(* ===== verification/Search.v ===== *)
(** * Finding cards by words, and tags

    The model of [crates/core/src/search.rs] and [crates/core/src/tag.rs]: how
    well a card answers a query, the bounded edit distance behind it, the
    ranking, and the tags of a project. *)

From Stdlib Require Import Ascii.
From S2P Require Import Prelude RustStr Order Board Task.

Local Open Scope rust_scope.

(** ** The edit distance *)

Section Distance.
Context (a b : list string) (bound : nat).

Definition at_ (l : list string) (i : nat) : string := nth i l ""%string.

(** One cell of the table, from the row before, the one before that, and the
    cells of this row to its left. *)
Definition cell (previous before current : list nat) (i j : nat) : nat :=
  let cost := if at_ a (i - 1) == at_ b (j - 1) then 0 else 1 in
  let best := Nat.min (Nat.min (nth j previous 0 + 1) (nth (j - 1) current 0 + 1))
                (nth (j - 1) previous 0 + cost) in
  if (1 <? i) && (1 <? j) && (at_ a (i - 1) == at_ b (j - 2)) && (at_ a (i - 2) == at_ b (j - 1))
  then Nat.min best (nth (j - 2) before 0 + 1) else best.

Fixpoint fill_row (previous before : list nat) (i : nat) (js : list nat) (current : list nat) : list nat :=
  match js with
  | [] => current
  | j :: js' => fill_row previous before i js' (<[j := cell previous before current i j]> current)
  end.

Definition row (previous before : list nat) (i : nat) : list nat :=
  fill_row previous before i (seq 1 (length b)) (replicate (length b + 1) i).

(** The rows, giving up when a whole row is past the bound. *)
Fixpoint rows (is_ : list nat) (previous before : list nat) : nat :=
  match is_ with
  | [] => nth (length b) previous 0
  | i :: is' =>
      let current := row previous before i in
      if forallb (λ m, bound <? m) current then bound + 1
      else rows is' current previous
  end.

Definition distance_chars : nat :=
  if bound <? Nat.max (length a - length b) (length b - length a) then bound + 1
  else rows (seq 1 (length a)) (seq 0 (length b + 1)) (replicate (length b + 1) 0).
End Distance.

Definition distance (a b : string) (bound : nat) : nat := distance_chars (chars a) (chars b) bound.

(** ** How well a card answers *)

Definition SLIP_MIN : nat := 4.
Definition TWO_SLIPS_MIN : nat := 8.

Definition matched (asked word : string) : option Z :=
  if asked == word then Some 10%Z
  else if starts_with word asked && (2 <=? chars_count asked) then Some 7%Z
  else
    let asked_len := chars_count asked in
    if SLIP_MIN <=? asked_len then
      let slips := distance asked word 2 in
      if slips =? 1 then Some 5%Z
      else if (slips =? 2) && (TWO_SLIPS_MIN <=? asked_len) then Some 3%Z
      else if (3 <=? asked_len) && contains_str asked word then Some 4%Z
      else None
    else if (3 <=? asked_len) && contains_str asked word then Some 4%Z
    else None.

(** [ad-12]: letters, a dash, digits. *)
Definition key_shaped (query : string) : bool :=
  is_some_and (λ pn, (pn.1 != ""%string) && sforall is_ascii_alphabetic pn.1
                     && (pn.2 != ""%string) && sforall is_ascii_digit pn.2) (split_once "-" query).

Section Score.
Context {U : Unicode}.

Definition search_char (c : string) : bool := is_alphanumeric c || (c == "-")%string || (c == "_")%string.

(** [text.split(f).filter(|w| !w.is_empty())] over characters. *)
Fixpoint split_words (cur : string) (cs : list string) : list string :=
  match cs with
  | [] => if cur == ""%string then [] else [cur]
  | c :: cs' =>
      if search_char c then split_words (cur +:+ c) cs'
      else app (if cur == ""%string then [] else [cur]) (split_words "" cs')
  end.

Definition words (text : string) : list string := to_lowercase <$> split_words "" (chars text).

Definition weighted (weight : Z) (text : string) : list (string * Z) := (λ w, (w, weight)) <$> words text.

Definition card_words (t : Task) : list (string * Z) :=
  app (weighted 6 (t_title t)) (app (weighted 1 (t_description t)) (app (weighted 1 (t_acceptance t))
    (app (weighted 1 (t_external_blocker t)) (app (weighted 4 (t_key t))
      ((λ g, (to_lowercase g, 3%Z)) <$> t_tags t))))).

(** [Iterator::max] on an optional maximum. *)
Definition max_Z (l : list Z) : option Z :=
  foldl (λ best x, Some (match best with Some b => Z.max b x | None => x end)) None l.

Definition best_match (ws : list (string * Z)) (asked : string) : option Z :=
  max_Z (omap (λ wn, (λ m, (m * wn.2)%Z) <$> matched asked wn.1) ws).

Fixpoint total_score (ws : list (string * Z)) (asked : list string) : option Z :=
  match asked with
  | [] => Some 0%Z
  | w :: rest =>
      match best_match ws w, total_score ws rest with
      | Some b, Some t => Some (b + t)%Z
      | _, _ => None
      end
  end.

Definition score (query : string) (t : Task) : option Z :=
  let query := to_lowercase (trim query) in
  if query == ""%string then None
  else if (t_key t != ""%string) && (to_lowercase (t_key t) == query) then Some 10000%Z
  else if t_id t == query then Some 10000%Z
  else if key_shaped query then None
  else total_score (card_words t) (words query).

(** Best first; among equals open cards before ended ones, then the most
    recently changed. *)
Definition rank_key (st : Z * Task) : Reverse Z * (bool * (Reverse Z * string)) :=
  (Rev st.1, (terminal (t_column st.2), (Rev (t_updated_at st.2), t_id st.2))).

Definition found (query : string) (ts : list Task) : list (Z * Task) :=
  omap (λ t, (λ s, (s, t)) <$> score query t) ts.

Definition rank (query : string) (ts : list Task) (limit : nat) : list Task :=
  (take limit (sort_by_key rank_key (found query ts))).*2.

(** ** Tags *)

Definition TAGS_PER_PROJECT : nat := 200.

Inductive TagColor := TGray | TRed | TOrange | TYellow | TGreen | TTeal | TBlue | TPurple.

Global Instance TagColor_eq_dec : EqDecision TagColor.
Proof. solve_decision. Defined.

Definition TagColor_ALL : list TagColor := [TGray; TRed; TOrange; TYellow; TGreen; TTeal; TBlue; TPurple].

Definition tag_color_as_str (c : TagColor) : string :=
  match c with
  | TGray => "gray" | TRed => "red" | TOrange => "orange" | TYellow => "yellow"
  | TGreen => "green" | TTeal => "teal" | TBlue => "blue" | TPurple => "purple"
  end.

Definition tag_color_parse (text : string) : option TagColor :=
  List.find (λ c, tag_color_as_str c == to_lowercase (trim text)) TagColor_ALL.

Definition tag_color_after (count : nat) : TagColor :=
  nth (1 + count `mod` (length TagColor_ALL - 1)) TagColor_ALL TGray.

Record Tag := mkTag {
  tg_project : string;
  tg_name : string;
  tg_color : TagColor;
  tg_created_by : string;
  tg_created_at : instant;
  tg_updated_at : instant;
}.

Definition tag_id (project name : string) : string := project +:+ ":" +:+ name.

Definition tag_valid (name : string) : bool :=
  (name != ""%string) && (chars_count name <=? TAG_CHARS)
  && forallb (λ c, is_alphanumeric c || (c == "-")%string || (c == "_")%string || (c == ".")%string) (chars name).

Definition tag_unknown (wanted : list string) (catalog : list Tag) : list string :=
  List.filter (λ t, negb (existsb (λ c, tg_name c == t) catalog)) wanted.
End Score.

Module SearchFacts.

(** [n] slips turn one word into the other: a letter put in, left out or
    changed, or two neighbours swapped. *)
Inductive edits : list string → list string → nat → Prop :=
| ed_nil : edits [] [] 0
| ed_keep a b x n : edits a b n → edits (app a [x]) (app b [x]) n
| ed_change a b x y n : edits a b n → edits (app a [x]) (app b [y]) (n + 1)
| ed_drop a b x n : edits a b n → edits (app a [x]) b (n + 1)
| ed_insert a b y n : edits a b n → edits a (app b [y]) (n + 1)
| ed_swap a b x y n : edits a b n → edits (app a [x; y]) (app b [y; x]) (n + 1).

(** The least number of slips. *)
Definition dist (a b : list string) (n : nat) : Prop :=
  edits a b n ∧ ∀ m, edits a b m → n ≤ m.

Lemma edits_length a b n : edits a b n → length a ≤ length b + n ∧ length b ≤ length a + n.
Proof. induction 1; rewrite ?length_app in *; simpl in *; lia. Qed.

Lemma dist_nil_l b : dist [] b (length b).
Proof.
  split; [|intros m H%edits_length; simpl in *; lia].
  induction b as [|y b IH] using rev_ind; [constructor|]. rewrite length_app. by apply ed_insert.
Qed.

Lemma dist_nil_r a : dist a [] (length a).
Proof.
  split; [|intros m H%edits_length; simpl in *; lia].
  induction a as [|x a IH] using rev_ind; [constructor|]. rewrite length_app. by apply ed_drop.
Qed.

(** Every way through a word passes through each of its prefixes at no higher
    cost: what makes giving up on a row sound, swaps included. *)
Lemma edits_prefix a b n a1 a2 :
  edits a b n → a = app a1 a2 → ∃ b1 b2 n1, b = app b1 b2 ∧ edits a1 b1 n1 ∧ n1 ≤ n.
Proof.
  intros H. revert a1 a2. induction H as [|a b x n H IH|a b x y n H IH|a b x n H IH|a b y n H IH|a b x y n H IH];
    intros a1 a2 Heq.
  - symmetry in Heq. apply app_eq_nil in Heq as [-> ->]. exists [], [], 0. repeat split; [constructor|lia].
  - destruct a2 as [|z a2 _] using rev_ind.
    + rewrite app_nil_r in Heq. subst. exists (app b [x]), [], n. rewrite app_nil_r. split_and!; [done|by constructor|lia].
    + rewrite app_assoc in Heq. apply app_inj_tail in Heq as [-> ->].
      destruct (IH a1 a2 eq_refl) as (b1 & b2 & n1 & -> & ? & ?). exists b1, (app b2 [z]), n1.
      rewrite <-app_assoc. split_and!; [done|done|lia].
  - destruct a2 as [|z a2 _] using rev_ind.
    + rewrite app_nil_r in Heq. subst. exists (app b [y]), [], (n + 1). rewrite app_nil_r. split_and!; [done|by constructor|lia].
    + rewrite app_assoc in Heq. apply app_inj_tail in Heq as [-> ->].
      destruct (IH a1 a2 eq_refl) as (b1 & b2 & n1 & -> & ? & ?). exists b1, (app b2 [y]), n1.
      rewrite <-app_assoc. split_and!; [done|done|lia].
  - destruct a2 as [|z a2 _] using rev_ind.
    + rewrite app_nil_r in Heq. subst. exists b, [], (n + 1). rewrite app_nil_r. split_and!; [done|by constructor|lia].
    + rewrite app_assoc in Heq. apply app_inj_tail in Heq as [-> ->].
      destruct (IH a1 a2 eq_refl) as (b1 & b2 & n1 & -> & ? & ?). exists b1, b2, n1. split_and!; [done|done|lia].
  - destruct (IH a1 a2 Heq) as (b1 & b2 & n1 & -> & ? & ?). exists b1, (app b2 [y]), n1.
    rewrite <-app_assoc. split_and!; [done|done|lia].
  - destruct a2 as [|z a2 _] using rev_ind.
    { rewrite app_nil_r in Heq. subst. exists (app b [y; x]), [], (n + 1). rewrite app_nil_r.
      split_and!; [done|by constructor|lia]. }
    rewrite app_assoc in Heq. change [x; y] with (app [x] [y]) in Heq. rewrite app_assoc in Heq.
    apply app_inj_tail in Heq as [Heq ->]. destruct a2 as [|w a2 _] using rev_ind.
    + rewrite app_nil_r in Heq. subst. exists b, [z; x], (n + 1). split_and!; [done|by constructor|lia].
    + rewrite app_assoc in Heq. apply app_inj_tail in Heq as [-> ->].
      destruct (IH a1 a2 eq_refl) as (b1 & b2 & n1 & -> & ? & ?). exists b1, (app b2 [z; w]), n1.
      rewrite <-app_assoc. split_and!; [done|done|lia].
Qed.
* * *
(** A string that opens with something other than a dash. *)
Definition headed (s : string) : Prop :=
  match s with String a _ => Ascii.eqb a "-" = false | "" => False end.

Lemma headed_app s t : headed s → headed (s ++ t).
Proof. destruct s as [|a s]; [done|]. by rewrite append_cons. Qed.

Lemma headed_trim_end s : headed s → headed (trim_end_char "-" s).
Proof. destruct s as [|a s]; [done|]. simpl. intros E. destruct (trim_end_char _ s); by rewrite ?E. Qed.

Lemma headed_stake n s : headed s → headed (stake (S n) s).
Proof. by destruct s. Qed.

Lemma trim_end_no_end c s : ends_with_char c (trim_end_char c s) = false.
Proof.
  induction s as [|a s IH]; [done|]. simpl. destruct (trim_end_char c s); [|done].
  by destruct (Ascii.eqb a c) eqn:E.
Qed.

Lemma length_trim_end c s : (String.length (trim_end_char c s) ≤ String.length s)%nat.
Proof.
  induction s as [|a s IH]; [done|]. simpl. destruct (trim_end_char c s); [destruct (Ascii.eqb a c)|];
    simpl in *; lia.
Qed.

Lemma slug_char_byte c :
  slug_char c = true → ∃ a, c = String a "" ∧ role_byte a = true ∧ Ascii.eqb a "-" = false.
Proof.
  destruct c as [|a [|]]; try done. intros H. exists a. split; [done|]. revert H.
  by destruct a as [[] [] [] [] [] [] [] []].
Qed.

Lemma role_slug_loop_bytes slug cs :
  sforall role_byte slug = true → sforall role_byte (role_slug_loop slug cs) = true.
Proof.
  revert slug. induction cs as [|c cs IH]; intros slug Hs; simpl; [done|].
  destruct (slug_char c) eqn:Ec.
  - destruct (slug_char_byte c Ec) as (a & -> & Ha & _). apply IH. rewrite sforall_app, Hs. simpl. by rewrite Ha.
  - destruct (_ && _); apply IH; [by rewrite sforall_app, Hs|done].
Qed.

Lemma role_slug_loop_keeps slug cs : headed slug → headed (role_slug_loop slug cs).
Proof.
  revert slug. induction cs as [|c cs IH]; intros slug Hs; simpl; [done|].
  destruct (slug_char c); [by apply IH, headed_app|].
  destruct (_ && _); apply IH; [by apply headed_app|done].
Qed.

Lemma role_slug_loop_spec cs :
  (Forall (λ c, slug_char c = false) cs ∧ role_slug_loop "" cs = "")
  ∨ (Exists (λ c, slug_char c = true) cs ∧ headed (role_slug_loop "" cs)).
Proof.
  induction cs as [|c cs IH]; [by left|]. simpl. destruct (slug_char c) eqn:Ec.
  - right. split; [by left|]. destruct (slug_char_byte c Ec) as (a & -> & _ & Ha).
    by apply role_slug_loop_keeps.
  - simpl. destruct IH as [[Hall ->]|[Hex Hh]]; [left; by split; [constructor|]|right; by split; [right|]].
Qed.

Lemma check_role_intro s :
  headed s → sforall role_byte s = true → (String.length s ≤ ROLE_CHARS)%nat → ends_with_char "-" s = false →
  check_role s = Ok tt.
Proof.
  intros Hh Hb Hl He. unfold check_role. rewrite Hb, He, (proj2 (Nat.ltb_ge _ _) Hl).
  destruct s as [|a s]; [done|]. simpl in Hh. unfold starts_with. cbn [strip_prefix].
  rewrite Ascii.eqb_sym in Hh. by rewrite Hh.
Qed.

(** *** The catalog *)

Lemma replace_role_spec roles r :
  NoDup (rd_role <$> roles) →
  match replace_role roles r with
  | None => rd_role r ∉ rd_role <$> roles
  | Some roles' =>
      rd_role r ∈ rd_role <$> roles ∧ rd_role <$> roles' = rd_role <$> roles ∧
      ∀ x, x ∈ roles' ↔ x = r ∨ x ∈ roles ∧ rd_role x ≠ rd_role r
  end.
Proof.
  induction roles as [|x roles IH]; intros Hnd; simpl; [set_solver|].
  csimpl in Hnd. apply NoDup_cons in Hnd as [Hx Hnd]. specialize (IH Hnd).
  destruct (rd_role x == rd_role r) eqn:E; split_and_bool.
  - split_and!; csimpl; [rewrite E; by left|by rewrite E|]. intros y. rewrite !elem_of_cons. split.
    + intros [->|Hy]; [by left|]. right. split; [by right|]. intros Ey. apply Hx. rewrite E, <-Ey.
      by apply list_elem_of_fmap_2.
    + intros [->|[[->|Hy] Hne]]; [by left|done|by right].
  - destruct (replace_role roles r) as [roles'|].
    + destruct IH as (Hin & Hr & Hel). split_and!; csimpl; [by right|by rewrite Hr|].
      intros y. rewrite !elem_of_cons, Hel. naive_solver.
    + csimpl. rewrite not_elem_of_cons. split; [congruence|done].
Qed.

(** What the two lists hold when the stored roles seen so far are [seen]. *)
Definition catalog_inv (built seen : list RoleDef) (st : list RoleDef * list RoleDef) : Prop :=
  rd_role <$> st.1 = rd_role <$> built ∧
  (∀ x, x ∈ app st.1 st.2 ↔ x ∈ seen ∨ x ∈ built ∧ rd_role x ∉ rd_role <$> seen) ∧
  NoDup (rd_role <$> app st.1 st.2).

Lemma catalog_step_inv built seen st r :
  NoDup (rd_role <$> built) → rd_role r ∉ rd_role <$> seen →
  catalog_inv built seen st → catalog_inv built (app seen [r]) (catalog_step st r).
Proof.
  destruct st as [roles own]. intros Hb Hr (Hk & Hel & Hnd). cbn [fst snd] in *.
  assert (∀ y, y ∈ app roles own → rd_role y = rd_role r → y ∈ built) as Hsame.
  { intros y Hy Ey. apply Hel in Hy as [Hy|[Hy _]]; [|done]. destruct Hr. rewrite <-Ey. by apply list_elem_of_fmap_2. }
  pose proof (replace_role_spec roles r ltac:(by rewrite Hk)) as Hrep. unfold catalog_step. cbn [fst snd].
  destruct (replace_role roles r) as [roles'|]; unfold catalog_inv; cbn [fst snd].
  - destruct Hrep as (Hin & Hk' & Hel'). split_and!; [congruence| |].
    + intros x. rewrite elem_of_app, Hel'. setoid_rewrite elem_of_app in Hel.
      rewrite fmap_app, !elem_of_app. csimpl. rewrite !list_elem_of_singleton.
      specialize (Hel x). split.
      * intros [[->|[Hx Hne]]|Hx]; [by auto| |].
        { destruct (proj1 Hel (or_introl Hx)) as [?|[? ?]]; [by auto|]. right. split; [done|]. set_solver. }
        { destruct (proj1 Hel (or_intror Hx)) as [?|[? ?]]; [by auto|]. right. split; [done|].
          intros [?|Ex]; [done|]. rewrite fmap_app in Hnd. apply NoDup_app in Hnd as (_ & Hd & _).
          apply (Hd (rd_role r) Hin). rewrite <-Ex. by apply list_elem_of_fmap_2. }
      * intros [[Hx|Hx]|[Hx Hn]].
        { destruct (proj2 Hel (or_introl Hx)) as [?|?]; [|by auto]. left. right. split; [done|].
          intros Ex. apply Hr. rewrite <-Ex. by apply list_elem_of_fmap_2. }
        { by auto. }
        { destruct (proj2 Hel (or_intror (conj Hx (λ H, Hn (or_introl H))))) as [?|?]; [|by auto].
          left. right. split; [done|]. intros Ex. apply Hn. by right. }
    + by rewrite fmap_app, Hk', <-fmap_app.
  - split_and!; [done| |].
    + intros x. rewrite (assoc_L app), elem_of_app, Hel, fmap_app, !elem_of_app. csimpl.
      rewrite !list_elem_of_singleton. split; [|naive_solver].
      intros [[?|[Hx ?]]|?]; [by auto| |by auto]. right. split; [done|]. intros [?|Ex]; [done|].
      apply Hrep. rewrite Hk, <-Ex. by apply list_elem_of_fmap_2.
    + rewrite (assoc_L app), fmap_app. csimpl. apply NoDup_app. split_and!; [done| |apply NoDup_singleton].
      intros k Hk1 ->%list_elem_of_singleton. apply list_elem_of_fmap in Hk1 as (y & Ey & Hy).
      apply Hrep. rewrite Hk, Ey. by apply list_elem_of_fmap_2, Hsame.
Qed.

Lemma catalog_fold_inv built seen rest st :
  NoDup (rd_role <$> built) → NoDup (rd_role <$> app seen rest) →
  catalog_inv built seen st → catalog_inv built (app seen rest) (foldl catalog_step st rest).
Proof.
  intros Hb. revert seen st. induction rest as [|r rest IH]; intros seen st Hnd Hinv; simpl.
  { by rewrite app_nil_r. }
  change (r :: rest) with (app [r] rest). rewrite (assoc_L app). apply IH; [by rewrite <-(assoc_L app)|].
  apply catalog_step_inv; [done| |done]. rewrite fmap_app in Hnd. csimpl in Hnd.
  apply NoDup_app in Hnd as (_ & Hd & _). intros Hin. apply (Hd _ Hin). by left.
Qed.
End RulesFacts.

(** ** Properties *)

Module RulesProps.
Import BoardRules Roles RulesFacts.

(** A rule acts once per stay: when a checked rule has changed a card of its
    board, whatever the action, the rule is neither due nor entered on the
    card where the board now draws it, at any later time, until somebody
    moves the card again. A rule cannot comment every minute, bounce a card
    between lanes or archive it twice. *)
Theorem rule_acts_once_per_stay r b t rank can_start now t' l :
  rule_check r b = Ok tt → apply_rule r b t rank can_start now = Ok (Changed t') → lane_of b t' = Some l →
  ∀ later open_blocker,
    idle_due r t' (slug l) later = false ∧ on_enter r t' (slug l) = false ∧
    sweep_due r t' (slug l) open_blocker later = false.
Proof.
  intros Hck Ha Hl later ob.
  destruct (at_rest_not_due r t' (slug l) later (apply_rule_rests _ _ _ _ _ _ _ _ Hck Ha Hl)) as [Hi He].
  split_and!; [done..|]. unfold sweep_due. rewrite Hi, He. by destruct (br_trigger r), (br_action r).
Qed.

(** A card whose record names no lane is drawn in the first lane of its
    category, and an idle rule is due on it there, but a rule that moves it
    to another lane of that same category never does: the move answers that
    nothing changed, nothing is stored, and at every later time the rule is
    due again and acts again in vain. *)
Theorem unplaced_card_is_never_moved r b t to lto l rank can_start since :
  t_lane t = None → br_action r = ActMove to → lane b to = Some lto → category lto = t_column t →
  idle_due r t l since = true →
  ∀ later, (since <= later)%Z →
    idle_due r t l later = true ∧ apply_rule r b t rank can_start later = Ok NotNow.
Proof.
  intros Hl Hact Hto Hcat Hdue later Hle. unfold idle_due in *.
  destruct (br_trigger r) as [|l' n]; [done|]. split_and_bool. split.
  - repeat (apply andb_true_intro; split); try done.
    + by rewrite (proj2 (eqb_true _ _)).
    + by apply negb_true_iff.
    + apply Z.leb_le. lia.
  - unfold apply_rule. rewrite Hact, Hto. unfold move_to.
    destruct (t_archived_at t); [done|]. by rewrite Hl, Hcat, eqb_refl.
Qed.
---
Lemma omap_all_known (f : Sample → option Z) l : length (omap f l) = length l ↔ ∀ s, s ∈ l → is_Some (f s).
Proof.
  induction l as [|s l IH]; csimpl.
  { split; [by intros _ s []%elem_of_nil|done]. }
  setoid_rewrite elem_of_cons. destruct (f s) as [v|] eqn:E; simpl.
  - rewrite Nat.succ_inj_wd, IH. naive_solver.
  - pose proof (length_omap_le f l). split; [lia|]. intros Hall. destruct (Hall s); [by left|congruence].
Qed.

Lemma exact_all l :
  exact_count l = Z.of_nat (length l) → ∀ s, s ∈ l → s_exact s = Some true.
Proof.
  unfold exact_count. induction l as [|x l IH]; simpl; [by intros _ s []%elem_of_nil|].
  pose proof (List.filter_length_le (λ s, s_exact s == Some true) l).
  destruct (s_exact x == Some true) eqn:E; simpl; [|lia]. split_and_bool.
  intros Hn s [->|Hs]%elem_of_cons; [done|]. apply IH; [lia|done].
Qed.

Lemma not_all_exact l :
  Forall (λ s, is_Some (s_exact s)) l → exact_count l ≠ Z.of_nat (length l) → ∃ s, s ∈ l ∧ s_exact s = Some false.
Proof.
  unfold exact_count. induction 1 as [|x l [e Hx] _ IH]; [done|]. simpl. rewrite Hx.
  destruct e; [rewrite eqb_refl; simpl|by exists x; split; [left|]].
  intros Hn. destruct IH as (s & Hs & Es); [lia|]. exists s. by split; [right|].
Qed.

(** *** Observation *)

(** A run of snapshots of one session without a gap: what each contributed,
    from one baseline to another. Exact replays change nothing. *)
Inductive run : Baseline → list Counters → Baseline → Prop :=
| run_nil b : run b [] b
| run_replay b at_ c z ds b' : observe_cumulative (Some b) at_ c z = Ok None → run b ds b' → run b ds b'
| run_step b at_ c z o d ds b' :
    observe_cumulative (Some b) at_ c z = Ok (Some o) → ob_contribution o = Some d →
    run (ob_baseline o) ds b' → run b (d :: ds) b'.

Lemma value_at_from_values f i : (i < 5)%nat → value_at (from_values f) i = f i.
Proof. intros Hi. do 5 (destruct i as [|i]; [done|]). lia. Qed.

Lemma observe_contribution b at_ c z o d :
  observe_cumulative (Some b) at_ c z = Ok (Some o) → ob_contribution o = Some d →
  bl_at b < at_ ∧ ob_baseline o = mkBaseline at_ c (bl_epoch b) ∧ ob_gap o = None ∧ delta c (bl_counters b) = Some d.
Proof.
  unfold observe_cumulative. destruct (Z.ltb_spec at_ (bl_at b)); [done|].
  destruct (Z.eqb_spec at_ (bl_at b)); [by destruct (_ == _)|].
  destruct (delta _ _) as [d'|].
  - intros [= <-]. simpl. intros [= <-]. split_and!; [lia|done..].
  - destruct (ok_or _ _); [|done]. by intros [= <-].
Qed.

TASK REQUIREMENTS:
Starting at the line above that contains "edits [] [] 0", write out each line exactly until the line that contains "(** The least number of slips. *)" has been written, and stop there.

RESULT FOR THIS TASK:
| ed_nil : edits [] [] 0
| ed_keep a b x n : edits a b n → edits (app a [x]) (app b [x]) n
| ed_change a b x y n : edits a b n → edits (app a [x]) (app b [y]) (n + 1)
| ed_drop a b x n : edits a b n → edits (app a [x]) b (n + 1)
| ed_insert a b y n : edits a b n → edits a (app b [y]) (n + 1)
| ed_swap a b x y n : edits a b n → edits (app a [x; y]) (app b [y; x]) (n + 1).

(** The least number of slips. *)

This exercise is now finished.